# [The problem]
Reproduce the first line of the material below and each line after it, exactly, through the line containing "t => alignof t", and give nothing more.
-------- Source data --------
(* ===== verification/Layout.v ===== *)
(** Memory layout of the servicebroker wire messages.

    The messages of [include/dsi/private/servicebroker.h] are C structs and
    unions that are sent as raw bytes: the client library sends [sizeof(arg.i)]
    bytes and [Servicebroker::dispatch] compares the number of received bytes
    with [sizeof] of the whole union.  This file gives the layout rules of the
    common 32-bit ABIs (natural alignment, [aligned(8)] on [SPartyID]) as
    executable functions, the layout of every message, and the numeric command
    codes, which embed a size as well. *)

From S2P Require Import Prelude.

(** ** Layout rules *)

Inductive ctype :=
  | CInt (n : Z)                       (** an integer of [n] bytes, aligned to [n] *)
  | CArray (n : Z) (t : ctype)
  | CStruct (fields : list ctype)
  | CUnion (fields : list ctype)
  | CAligned (a : Z) (t : ctype).      (** [__attribute__((aligned(a)))] *)

Definition align_up (a x : Z) : Z := (x + a - 1) / a * a.

Fixpoint alignof (t : ctype) : Z :=
  match t with
  | CInt n => n
  | CArray _ t => alignof t
  | CStruct fs => foldr (fun f a => Z.max (alignof f) a) 1 fs
  | CUnion fs => foldr (fun f a => Z.max (alignof f) a) 1 fs
  | CAligned a t => Z.max a (alignof t)
  end.

Fixpoint sizeof (t : ctype) : Z :=
  match t with
  | CInt n => n
  | CArray n t => n * sizeof t
  | CStruct fs =>
    let a := foldr (fun f a => Z.max (alignof f) a) 1 fs in
    align_up a
      ((fix offsets (fs : list ctype) (off : Z) : Z :=
          match fs with
          | [] => off
          | f :: fs' => offsets fs' (align_up (alignof f) off + sizeof f)
          end) fs 0)
  | CUnion fs =>
    let a := foldr (fun f a => Z.max (alignof f) a) 1 fs in
    align_up a (foldr (fun f m => Z.max (sizeof f) m) 0 fs)
  | CAligned a t => align_up (Z.max a (alignof t)) (sizeof t)
  end.

(** ** The structs of servicebroker.h *)

Definition c_u16 : ctype := CInt 2.
Definition c_u32 : ctype := CInt 4.
Definition c_i32 : ctype := CInt 4.
Definition c_u64 : ctype := CInt 8.
Definition c_char : ctype := CInt 1.

Definition NAME_MAX : Z := 255.

Definition lay_SPartyID : ctype :=
  CStruct [CAligned 8 (CUnion [CStruct [c_u32; c_u32]; c_u64])].

Definition lay_SFNDInterfaceVersion : ctype := CStruct [c_u16; c_u16].

Definition lay_SFNDImplementationVersion : ctype := CStruct [c_u16; c_u16; c_u16].

Definition lay_SFNDInterfaceDescription : ctype :=
  CStruct [lay_SFNDInterfaceVersion; CArray (NAME_MAX + 1) c_char].

Definition lay_SFNDInterfaceDescriptionEx : ctype :=
  CStruct [lay_SFNDImplementationVersion; c_i32; c_i32; c_i32; lay_SPartyID;
           lay_SFNDInterfaceDescription].

Definition lay_SFNDChannelInfo : ctype := CStruct [c_u32; c_i32; c_i32].

Definition lay_SConnectionInfo : ctype :=
  CStruct [lay_SFNDInterfaceVersion; lay_SFNDChannelInfo; lay_SPartyID; lay_SPartyID].

Definition lay_SServerInfo : ctype := CStruct [lay_SFNDChannelInfo; lay_SPartyID].

Definition lay_SFNDPulseInfo : ctype := CStruct [c_i32; c_i32; c_i32; c_i32].

Definition lay_SFNDNotificationDescription : ctype :=
  CStruct [c_u32; lay_SFNDPulseInfo; lay_SFNDInterfaceDescription].

Definition lay_SFNDNotificationID : ctype := CStruct [c_u32; c_u32].

(** ** Commands and their argument unions

    A message argument is a union of the request [i] and the answer [o]. *)

Inductive dcmd :=
  | DCMD_FND_REGISTER_INTERFACE
  | DCMD_FND_UNREGISTER_INTERFACE
  | DCMD_FND_ATTACH_INTERFACE
  | DCMD_FND_DETACH_INTERFACE
  | DCMD_FND_NOTIFY_SERVER_DISCONNECT
  | DCMD_FND_NOTIFY_SERVER_AVAILABLE
  | DCMD_FND_NOTIFY_SERVER_AVAILABLE_EX
  | DCMD_FND_NOTIFY_CLIENT_DETACH
  | DCMD_FND_CLEAR_NOTIFICATION
  | DCMD_FND_GET_INTERFACELIST
  | DCMD_FND_NOTIFY_INTERFACELIST_CHANGE
  | DCMD_FND_MATCH_INTERFACELIST
  | DCMD_FND_NOTIFY_INTERFACELIST_MATCH
  | DCMD_FND_REGISTER_INTERFACE_EX
  | DCMD_FND_REGISTER_INTERFACE_GROUPID
  | DCMD_FND_REGISTER_MASTER_INTERFACE_EX
  | DCMD_FND_MASTER_PING
  | DCMD_FND_MASTER_PING_ID
  | DCMD_FND_ATTACH_INTERFACE_EXTENDED
  | DCMD_FND_GET_SERVER_INFORMATION.

#[export] Instance dcmd_eq_dec : EqDecision dcmd.
Proof. solve_decision. Defined.

Definition all_dcmds : list dcmd :=
  [DCMD_FND_REGISTER_INTERFACE; DCMD_FND_UNREGISTER_INTERFACE; DCMD_FND_ATTACH_INTERFACE;
   DCMD_FND_DETACH_INTERFACE; DCMD_FND_NOTIFY_SERVER_DISCONNECT;
   DCMD_FND_NOTIFY_SERVER_AVAILABLE; DCMD_FND_NOTIFY_SERVER_AVAILABLE_EX;
   DCMD_FND_NOTIFY_CLIENT_DETACH; DCMD_FND_CLEAR_NOTIFICATION; DCMD_FND_GET_INTERFACELIST;
   DCMD_FND_NOTIFY_INTERFACELIST_CHANGE; DCMD_FND_MATCH_INTERFACELIST;
   DCMD_FND_NOTIFY_INTERFACELIST_MATCH; DCMD_FND_REGISTER_INTERFACE_EX;
   DCMD_FND_REGISTER_INTERFACE_GROUPID; DCMD_FND_REGISTER_MASTER_INTERFACE_EX;
   DCMD_FND_MASTER_PING; DCMD_FND_MASTER_PING_ID; DCMD_FND_ATTACH_INTERFACE_EXTENDED;
   DCMD_FND_GET_SERVER_INFORMATION].

(** The request struct [arg.i] of each command. *)
Definition arg_i (c : dcmd) : ctype :=
  let V := lay_SFNDInterfaceVersion in
  let D := lay_SFNDInterfaceDescription in
  let W := lay_SFNDImplementationVersion in
  let P := lay_SFNDPulseInfo in
  match c with
  | DCMD_FND_REGISTER_INTERFACE => CStruct [V; D; W; c_i32; c_i32]
  | DCMD_FND_REGISTER_INTERFACE_GROUPID => CStruct [V; D; W; c_i32; c_i32; c_i32]
  | DCMD_FND_REGISTER_INTERFACE_EX => CStruct [V; W; c_i32; c_i32; c_i32]
  | DCMD_FND_REGISTER_MASTER_INTERFACE_EX => CStruct [V; c_i32]
  | DCMD_FND_UNREGISTER_INTERFACE => CStruct [V; c_u32; lay_SPartyID]
  | DCMD_FND_ATTACH_INTERFACE => CStruct [V; D]
  | DCMD_FND_ATTACH_INTERFACE_EXTENDED => CStruct [V; P; D]
  | DCMD_FND_GET_SERVER_INFORMATION => CStruct [V; D]
  | DCMD_FND_NOTIFY_SERVER_DISCONNECT => CStruct [V; c_u32; lay_SPartyID; P]
  | DCMD_FND_NOTIFY_SERVER_AVAILABLE => CStruct [V; P; D]
  | DCMD_FND_NOTIFY_SERVER_AVAILABLE_EX => CStruct [V; c_i32]
  | DCMD_FND_DETACH_INTERFACE => CStruct [V; c_u32; lay_SPartyID]
  | DCMD_FND_MASTER_PING_ID => CStruct [V; c_u32; c_u32]
  | DCMD_FND_NOTIFY_CLIENT_DETACH => CStruct [V; c_u32; lay_SPartyID; P]
  | DCMD_FND_CLEAR_NOTIFICATION => CStruct [V; c_u32]
  | DCMD_FND_GET_INTERFACELIST => CStruct [V; c_u32]
  | DCMD_FND_NOTIFY_INTERFACELIST_CHANGE => CStruct [V; P]
  | DCMD_FND_MATCH_INTERFACELIST => CStruct [V; c_u32; CArray (NAME_MAX + 1) c_char]
  | DCMD_FND_NOTIFY_INTERFACELIST_MATCH => CStruct [V; P; CArray (NAME_MAX + 1) c_char]
  | DCMD_FND_MASTER_PING => CStruct []
  end.

(** The answer struct [arg.o]; empty where the union has none. *)
Definition arg_o (c : dcmd) : ctype :=
  match c with
  | DCMD_FND_REGISTER_INTERFACE => CStruct [lay_SPartyID]
  | DCMD_FND_REGISTER_INTERFACE_GROUPID => CStruct [lay_SPartyID]
  | DCMD_FND_REGISTER_INTERFACE_EX => CStruct [CArray 1 lay_SPartyID]
  | DCMD_FND_REGISTER_MASTER_INTERFACE_EX => CStruct [CArray 1 lay_SPartyID]
  | DCMD_FND_ATTACH_INTERFACE => lay_SConnectionInfo
  | DCMD_FND_ATTACH_INTERFACE_EXTENDED => CStruct [lay_SConnectionInfo; c_u32]
  | DCMD_FND_GET_SERVER_INFORMATION => lay_SServerInfo
  | DCMD_FND_NOTIFY_SERVER_DISCONNECT => CStruct [c_u32]
  | DCMD_FND_NOTIFY_SERVER_AVAILABLE => CStruct [c_u32]
  | DCMD_FND_NOTIFY_SERVER_AVAILABLE_EX => CStruct [CArray 1 lay_SFNDNotificationID]
  | DCMD_FND_NOTIFY_CLIENT_DETACH => CStruct [c_u32]
  | DCMD_FND_GET_INTERFACELIST => CStruct [CArray 1 lay_SFNDInterfaceDescription]
  | DCMD_FND_NOTIFY_INTERFACELIST_CHANGE => CStruct [c_u32]
  | DCMD_FND_MATCH_INTERFACELIST => CStruct [CArray 1 lay_SFNDInterfaceDescription]
  | DCMD_FND_NOTIFY_INTERFACELIST_MATCH => CStruct [c_u32]
  | _ => CStruct []
  end.

Definition arg_union (c : dcmd) : ctype := CUnion [arg_i c; arg_o c].

(** [sizeof(rcvBuffer)]: the anonymous union of all arguments in [dispatch]. *)
Definition rcvBuffer_size : Z := sizeof (CUnion (arg_union <$> all_dcmds)).

(** ** Command codes *)

Definition DCMD_MISC : Z := 0x05.

(** [__DIOTF(kind, cmd, data)] cast to [dcmd_t]. *)
Definition DIOTF (kind cmd size : Z) : Z :=
  i32 (u32 (Z.shiftl size 16 + Z.shiftl kind 8 + cmd + 0xC0000000)).

(** [__DION(kind, cmd)] cast to [dcmd_t]. *)
Definition DION (kind cmd : Z) : Z := i32 (Z.shiftl kind 8 + cmd).

Definition dcmd_number (c : dcmd) : Z :=
  match c with
  | DCMD_FND_REGISTER_INTERFACE => 0
  | DCMD_FND_UNREGISTER_INTERFACE => 1
  | DCMD_FND_ATTACH_INTERFACE => 2
  | DCMD_FND_DETACH_INTERFACE => 3
  | DCMD_FND_NOTIFY_SERVER_DISCONNECT => 4
  | DCMD_FND_NOTIFY_SERVER_AVAILABLE => 5
  | DCMD_FND_NOTIFY_SERVER_AVAILABLE_EX => 5
  | DCMD_FND_NOTIFY_CLIENT_DETACH => 6
  | DCMD_FND_CLEAR_NOTIFICATION => 7
  | DCMD_FND_GET_INTERFACELIST => 8
  | DCMD_FND_NOTIFY_INTERFACELIST_CHANGE => 9
  | DCMD_FND_MATCH_INTERFACELIST => 10
  | DCMD_FND_NOTIFY_INTERFACELIST_MATCH => 11
  | DCMD_FND_REGISTER_INTERFACE_EX => 12
  | DCMD_FND_REGISTER_INTERFACE_GROUPID => 13
  | DCMD_FND_REGISTER_MASTER_INTERFACE_EX => 30
  | DCMD_FND_MASTER_PING => 31
  | DCMD_FND_MASTER_PING_ID => 32
  | DCMD_FND_ATTACH_INTERFACE_EXTENDED => 35
  | DCMD_FND_GET_SERVER_INFORMATION => 37
  end.

Definition dcmd_code (c : dcmd) : Z :=
  match c with
  | DCMD_FND_MASTER_PING => DION DCMD_MISC (dcmd_number c)
  | _ => DIOTF DCMD_MISC (dcmd_number c) (sizeof (arg_union c))
  end.

(** The [switch(cmd)] of [dispatch]: which command a received code selects. *)
Definition dcmd_of_code (code : Z) : option dcmd :=
  find_first (fun c => dcmd_code c =? code) all_dcmds.

(** ** Lemmas *)

Lemma all_dcmds_complete c : c ∈ all_dcmds.
Proof. destruct c; unfold all_dcmds; set_solver. Qed.

Lemma dcmd_code_nodup : NoDup (dcmd_code <$> all_dcmds).
Proof. apply (bool_decide_unpack _). vm_compute. done. Qed.

Lemma dcmd_code_inj c1 c2 : dcmd_code c1 = dcmd_code c2 -> c1 = c2.
Proof.
  destruct c1, c2; intros H; try reflexivity; vm_compute in H; discriminate H.
Qed.

(** ** Property *)

(** The command codes, which embed the size of the command's argument union, are
    pairwise distinct, so the code a client sends selects the command it means, even
    for the two commands that share the number 5. *)
Lemma dcmd_of_code_code c : dcmd_of_code (dcmd_code c) = Some c.
Proof.
  unfold dcmd_of_code.
  destruct (find_first (fun x => dcmd_code x =? dcmd_code c) all_dcmds) as [x|] eqn:E.
  - apply find_first_Some in E as [_ E]. f_equal. apply dcmd_code_inj. by apply Z.eqb_eq.
  - rewrite find_first_None in E. specialize (E c (all_dcmds_complete c)).
    by rewrite Z.eqb_refl in E.
Qed.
--------
# [Answer]
(* ===== verification/Layout.v ===== *)
(** Memory layout of the servicebroker wire messages.

    The messages of [include/dsi/private/servicebroker.h] are C structs and
    unions that are sent as raw bytes: the client library sends [sizeof(arg.i)]
    bytes and [Servicebroker::dispatch] compares the number of received bytes
    with [sizeof] of the whole union.  This file gives the layout rules of the
    common 32-bit ABIs (natural alignment, [aligned(8)] on [SPartyID]) as
    executable functions, the layout of every message, and the numeric command
    codes, which embed a size as well. *)

From S2P Require Import Prelude.

(** ** Layout rules *)

Inductive ctype :=
  | CInt (n : Z)                       (** an integer of [n] bytes, aligned to [n] *)
  | CArray (n : Z) (t : ctype)
  | CStruct (fields : list ctype)
  | CUnion (fields : list ctype)
  | CAligned (a : Z) (t : ctype).      (** [__attribute__((aligned(a)))] *)

Definition align_up (a x : Z) : Z := (x + a - 1) / a * a.

Fixpoint alignof (t : ctype) : Z :=
  match t with
  | CInt n => n
  | CArray _ t => alignof t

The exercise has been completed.